En Paseo Colón, entre San Juan y Cochabamba, debajo de la autopista, empezó la excavación para descubrir los restos del centro clandestino de detención por donde pasaron cerca de 1500 detenidos-desaparecidos.

 Por Victoria Ginzberg

Lo primero que se encontró fue una herradura. No era lo que se había ido a buscar, pero podía ser un signo de buena suerte, si cabía hablar en esos términos en ese lugar. La pala mecánica siguió excavando. Emergieron paredes, restos de un ascensor, zapatos y pedazos de telas azules acompañadas por escarapelas de metal. Carmen Lapacó sintió que le hervía la sangre y se trasladó 25 años atrás, cuando vio por última vez en ese sitio a su hija Alejandra. Miguel D’Agostino miró los muros sucios y pensó en el camino recorrido, los testimonios en los juicios y las marchas. El Atlético empezaba a salir a la luz. El centro clandestino de detención instalado por los militares de la última dictadura fue demolido a fines de 1977 para que por allí pudiera pasar la autopista. La semana pasada comenzó a reaparecer.
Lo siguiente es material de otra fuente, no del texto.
(** [2.0 * math.pi * float(nu0_hz) * float(aj)] *)
Definition Omega_of (nu0_hz aj : pyfloat) : pyfloat :=
  fmul (fmul (fmul (Fin 2) PI_f) nu0_hz) aj.

(** [Om * (float(t) - float(tau)) + ps] *)
Definition theta_cell (t tau : pyfloat) (Om_ps : pyfloat * pyfloat) : pyfloat :=
  fadd (fmul (fst Om_ps) (fsub t tau)) (snd Om_ps).

Definition retarded_phase_matrix (a_j tau_i : list pyfloat) (nu0_hz t : pyfloat)
    (psi_j : option (list pyfloat)) : result (list (list pyfloat)) :=
  let K := length a_j in
  let psi := psi_or_zeros K psi_j in
  if negb (length psi =? K)%nat then Raise (ValueError PsiLength)
  else
    let Omega := map (Omega_of nu0_hz) a_j in
    Ok (map (fun tau => map (theta_cell t tau) (combine Omega psi)) tau_i).

(** ** validation.py *)

(** Python's [x % m] on real numbers: the result has the sign of [m] and
    is smaller than [m] in magnitude; a zero divisor raises.  The rounded
    operation, which can return [m] itself, is [B64.float_rem]. *)
Definition py_mod (x m : R) : result R :=
  if Reqb m 0 then Raise ZeroDivisionError
  else Ok (x - m * IZR (Int_part (x / m))).

Definition _wrap_pi (x : R) : result R :=
  r <- py_mod (x + PI) (2 * PI) ;; Ok (r - PI).

(** [l[i]] for a Python [int] index: negative indices count from the end. *)
Definition getitem_int {A : Type} (l : list A) (i : Z) : result A :=
  if (0 <=? i)%Z then getitem l (Z.to_nat i)
  else if (- Z.of_nat (length l) <=? i)%Z then getitem l (Z.to_nat (Z.of_nat (length l) + i))
  else Raise IndexError.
Sábado 13 de junio. Paseo Colón entre Cochabamba y San Juan. En la loma de tierra que se levantaba desde la calle hasta la autopista, una figura humana de siete metros que se ilumina con antorchas todos los 24 marcaba que ese lugar no era como cualquier otro. En una de las columnas, siluetas metálicas se entremezclaban con una madreselva. Un cartel, similar a una señal de tránsito, dejado luego de algún escrache, anunciaba: “Ni olvido ni perdón”. Las señas estaban para quien supiera verlas. En ese lugar, bajo la tierra, estuvieron detenidas cerca de mil quinientas personas. Desde ahora las marcas serán más visibles.
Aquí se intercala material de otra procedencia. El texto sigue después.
Lemma start_server_bind_fails self arrivals w :
  start_server self false arrivals w =
  Ok tt (printed (Line_start_error OSError)
           (set_next_conn (S (next_conn w))
              (set_open_sockets ({[next_conn w]} ∪ open_sockets w)
                 (set_client_socket None w)))).
Proof. reflexivity. Qed.

Lemma start_server_first_timeout self rest w :
  start_server self true (Accept_timeout :: rest) w =
  Raised (UnboundLocalError "client_socket")
    (printed Line_listening
       (set_next_conn (S (next_conn w))
          (set_open_sockets ({[next_conn w]} ∪ open_sockets w)
             (set_client_socket None w)))).
Proof. reflexivity. Qed.

(** ** Construction *)

Lemma TrafficController_init_run w :
  TrafficController_init w =
  Ok (mkTrafficController
        [("Intersection 1", next_loc w); ("Intersection 2", S (next_loc w));
         ("Intersection 3", S (S (next_loc w)))] 10 ∅)
     (set_next_loc (S (S (S (next_loc w))))
        (set_heap
           (<[S (S (next_loc w)) :=
                mkTrafficLight RED "Intersection 3" GREEN_LIGHT_DURATION
                               RED_LIGHT_DURATION YELLOW_LIGHT_DURATION []]>
              (<[S (next_loc w) :=
                   mkTrafficLight RED "Intersection 2" GREEN_LIGHT_DURATION
                                  RED_LIGHT_DURATION YELLOW_LIGHT_DURATION []]>
                 (<[next_loc w :=
                      mkTrafficLight RED "Intersection 1" GREEN_LIGHT_DURATION
                                     RED_LIGHT_DURATION YELLOW_LIGHT_DURATION []]>
                    (heap w)))) w)).
Proof. reflexivity. Qed.


Lemma returns_and {A} (m : M A) w (Q1 Q2 : A -> World -> Prop) :
  returns m w Q1 -> returns m w Q2 ->
  returns m w (fun a w' => Q1 a w' /\ Q2 a w').
Proof. unfold returns. destruct (m w); auto. Qed.


Lemma generate_sensor_data_run self w :
  generate_sensor_data self w =
  Ok (mkSensorData (intersection_name self) (drawn w),
      mkSensor (intersection_name self) (drawn w))
     (set_rand_pos (S (rand_pos w)) w).
Proof. reflexivity. Qed.

Lemma send_data_to_server_run data net w :
  send_data_to_server data net w = Ok tt (sent net w).
Proof. by destruct net. Qed.

Lemma evaluations_of_names nm evs :
  evaluations_of nm evs = length (filter (fun nm' => nm' = nm) evs.*1).
Proof.
  unfold evaluations_of. induction evs as [|[nm' v] evs IH]; [done|].
  cbn [fmap list_fmap fst]. rewrite !filter_cons. cbn [fst].
  destruct (decide (nm' = nm)); cbn [length]; by rewrite IH.
Qed.


(** ** The producer *)

Lemma sensor_cycle_samples self net w :
  returns (sensor_cycle self net) w (fun self' _ =>
    length (timestamps (network_traffic self')) =
      S (length (timestamps (network_traffic self))) /\
    length (vehicle_counts (network_traffic self')) =
      (3 + length (vehicle_counts (network_traffic self)))%nat).
Proof.
  destruct net as [[net_1 net_2] net_3].
  unfold returns, sensor_cycle, bind.
  rewrite !generate_sensor_data_run. cbn [datetime_now].
  rewrite !send_data_to_server_run. cbn [sleep ret network_traffic timestamps
    vehicle_counts].
  rewrite !length_app. cbn [length]. lia.
Qed.

Lemma start_sensors_samples script : forall self w,
  returns (start_sensors self script) w (fun self' _ =>
    length (timestamps (network_traffic self')) =
      (length script + length (timestamps (network_traffic self)))%nat /\
    length (vehicle_counts (network_traffic self')) =
      (3 * length script + length (vehicle_counts (network_traffic self)))%nat).
Proof.
  induction script as [|net script IH]; intros self w.
  - apply returns_ret. cbn [length]. lia.
  - cbn [start_sensors]. apply returns_bind.
    eapply returns_mono; [apply sensor_cycle_samples|].
    intros self1 w1 [Ht Hv]. eapply returns_mono; [apply IH|].
    intros self2 w2 [Ht2 Hv2]. cbn [length]. lia.
Qed.


Lemma received_cases r :
  (exists e, failure r = Some e) \/
  (exists nm cnt, decodes r nm cnt) \/
  (exists loads, r = Recv_text "" loads).
Proof.
  destruct r as [|data loads]; [left; by eexists|].
  unfold failure, decodes. destruct (decide (data = "")) as [->|Hne].
  { right. right. by eexists. }
  destruct loads as [doc|]; [|left; by eexists].
  destruct doc; try (left; by eexists).
  destruct (dict_get "intersection" fields) as [nm|] eqn:Hnm;
    [|left; by eexists].
  destruct (dict_get "vehicle_count" fields) as [cnt|] eqn:Hcnt;
    [|left; by eexists].
  right. left. exists nm, cnt, data, fields. by repeat split.
Qed.


Lemma serve_once_decodes_trace self r nm cnt w :
  decodes r nm cnt ->
  returns (serve_once self (Connection r)) w (fun _ w' =>
    (exists evs,
       evaluations w' = evaluations w ++ evs /\
       evs.*1 = concat (replicate
                  (Z.to_nat (iterations (traffic_controller self)))
                  (intersections (traffic_controller self)).*1)) /\
    next_conn w ∉ open_sockets w').
Proof.
  intros Hd. eapply returns_eq; [by apply serve_once_decodes|].
  set (w1 := printed (Line_received nm cnt) (accepted w)).
  set (tc := traffic_controller self).
  pose proof (iterated_traced tc (Z.to_nat (iterations tc)) 0 (∅, w1))
    as (evs & Hc & Hn & _ & _).
  pose proof (iterated_untouched tc w1) as (_ & _ & Hopen & _ & _).
  cbn [fst snd] in Hc. split.
  - exists evs. split; [|done].
    change (evaluations (closed ?c ?w0)) with (evaluations w0).
    rewrite Hc. unfold w1, printed. by rewrite evaluations_print.
  - unfold closed. cbn [open_sockets set_open_sockets]. rewrite Hopen.
    rewrite elem_of_difference, elem_of_singleton. tauto.
Qed.


(** ** Runs from worlds that agree *)

Lemma agree_refl w : agree w w.
Proof. by repeat split. Qed.

Lemma visited_agree nm l w1 w2 :
  agree w1 w2 ->
  drawn w1 = drawn w2 /\ agree (visited nm l w1) (visited nm l w2).
Proof.
  intros (Hh & Hn & Hf & Hc & Hs & Hp).
  assert (Hd : drawn w1 = drawn w2) by (unfold drawn; by rewrite Hs, Hp).
  split; [done|].
  unfold agree, visited, switched, entry_of, log_of, light. cbn.
  rewrite Hd, Hh, Hn, Hf, Hc, Hs, Hp. by repeat split.
Qed.

Lemma swept_agree items : forall data w1 w2,
  agree w1 w2 ->
  (swept items (data, w1)).1 = (swept items (data, w2)).1 /\
  agree (swept items (data, w1)).2 (swept items (data, w2)).2.
Proof.
  induction items as [|[nm l] items IH]; intros data w1 w2 Hag; [done|].
  cbn [swept fst snd]. destruct (visited_agree nm l w1 w2 Hag) as [-> Hag'].
  by apply IH.
Qed.

Lemma iterated_agree self n : forall ic data w1 w2,
  agree w1 w2 ->
  (iterated n self ic (data, w1)).1 = (iterated n self ic (data, w2)).1 /\
  agree (iterated n self ic (data, w1)).2 (iterated n self ic (data, w2)).2.
Proof.
  induction n as [|n IH]; intros ic data w1 w2 Hag; [done|].
  cbn [iterated].
  destruct (swept_agree (intersections self) data w1 w2 Hag) as [-> Hag'].
  apply IH. destruct Hag' as (? & ? & ? & ? & ? & ?). by repeat split.
Qed.

Lemma manage_traffic_agree self w1 w2 :
  agree w1 w2 ->
  exists data w1' w2',
    manage_traffic self w1 = Ok data w1' /\
    manage_traffic self w2 = Ok data w2' /\
    agree w1' w2'.
Proof.
  intros Hag.
  destruct (iterated_agree self (Z.to_nat (iterations self)) 0 ∅ w1 w2 Hag)
    as [Hd Hag'].
  eexists _, _, _. split; [apply manage_traffic_run|].
  split; [rewrite manage_traffic_run, <- Hd; reflexivity|done].
Qed.

Lemma sensor_cycle_agree self net w1 w2 :
  agree w1 w2 ->
  exists self' w1' w2',
    sensor_cycle self net w1 = Ok self' w1' /\
    sensor_cycle self net w2 = Ok self' w2' /\
    agree w1' w2'.
Proof.
  intros (Hh & Hn & Hf & Hc & Hs & Hp).
  destruct net as [[net_1 net_2] net_3].
  unfold sensor_cycle, bind. rewrite !generate_sensor_data_run.
  cbn [datetime_now]. rewrite !send_data_to_server_run. cbn [sleep ret].
  eexists _, _, _. split; [reflexivity|]. split.
  - unfold drawn. cbn. rewrite Hs, Hp, Hc. reflexivity.
  - unfold agree. destruct net_1, net_2, net_3; cbn; by rewrite Hp, Hc.
Qed.

Lemma start_sensors_agree script : forall self w1 w2,
  agree w1 w2 ->
  exists self' w1' w2',
    start_sensors self script w1 = Ok self' w1' /\
    start_sensors self script w2 = Ok self' w2' /\
    agree w1' w2'.
Proof.
  induction script as [|net script IH]; intros self w1 w2 Hag.
  - by exists self, w1, w2.
  - destruct (sensor_cycle_agree self net w1 w2 Hag)
      as (self1 & w1' & w2' & H1 & H2 & Hag').
    destruct (IH self1 w1' w2' Hag') as (self2 & w1'' & w2'' & H3 & H4 & Hag'').
    exists self2, w1'', w2''. cbn [start_sensors]. unfold bind.
    by rewrite H1, H2.
Qed.


(** ** The lights of the two controllers *)




Lemma decided_visit items nm l data w :
  (forall nm1 l1 nm2 l2,
     (nm1, l1) ∈ items -> (nm2, l2) ∈ items -> (nm1 = nm2 <-> l1 = l2)) ->
  (nm, l) ∈ items ->
  decided items (data, w) ->
  decided items (<[nm := drawn w]> data, visited nm l w).
Proof.
  intros Hbij Hin Hdec nm' l' Hin'. cbn [fst snd].
  destruct (Hdec nm' l' Hin') as [Hname Hstate]. cbn [fst snd] in *.
  destruct (decide (l' = l)) as [->|Hne].
  - assert (nm' = nm) as -> by exact (proj2 (Hbij nm' l nm l Hin' Hin) eq_refl).
    rewrite light_visited. split; [exact Hname|].
    intros v. rewrite lookup_insert_eq. by intros [= <-].
  - assert (nm <> nm')
      by (intros ->; exact (Hne (proj1 (Hbij nm' l' nm' l Hin' Hin) eq_refl))).
    rewrite light_visited_ne by done. split; [exact Hname|].
    intros v. rewrite lookup_insert_ne by done. apply Hstate.
Qed.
El Gobierno de la Ciudad de Buenos Aires comenzó a excavar en el sitio para recuperar el sótano de El Atlético, el centro clandestino demolido en diciembre de 1977 porque pasaba bajo la trama de la autopista. Tres horas después de que comenzara el trabajo, se encontraron los restos de dos cuartos, unidos por una abertura rectangular en la que alguna vez hubo una puerta y una pequeñísima ventana donde pudo haber una celda de no más de uno por uno. Metales retorcidos y oxidados eran lo que quedaba de un ascensor o montacargas que, según los testimonios de los sobrevivientes, ya durante la dictadura estaba en desuso. Las paredes que se recuperaron son apenas una pequeña parte del subsuelo, que debería extenderse por lo menos hasta la mitad de la manzana. Antes de ser un centro de torturas al mando del primer cuerpo de Ejército, el lugar era un depósito de la Policía Federal. De allí los pedazos de uniformes, escarapelas y zapatos que sacó la pala.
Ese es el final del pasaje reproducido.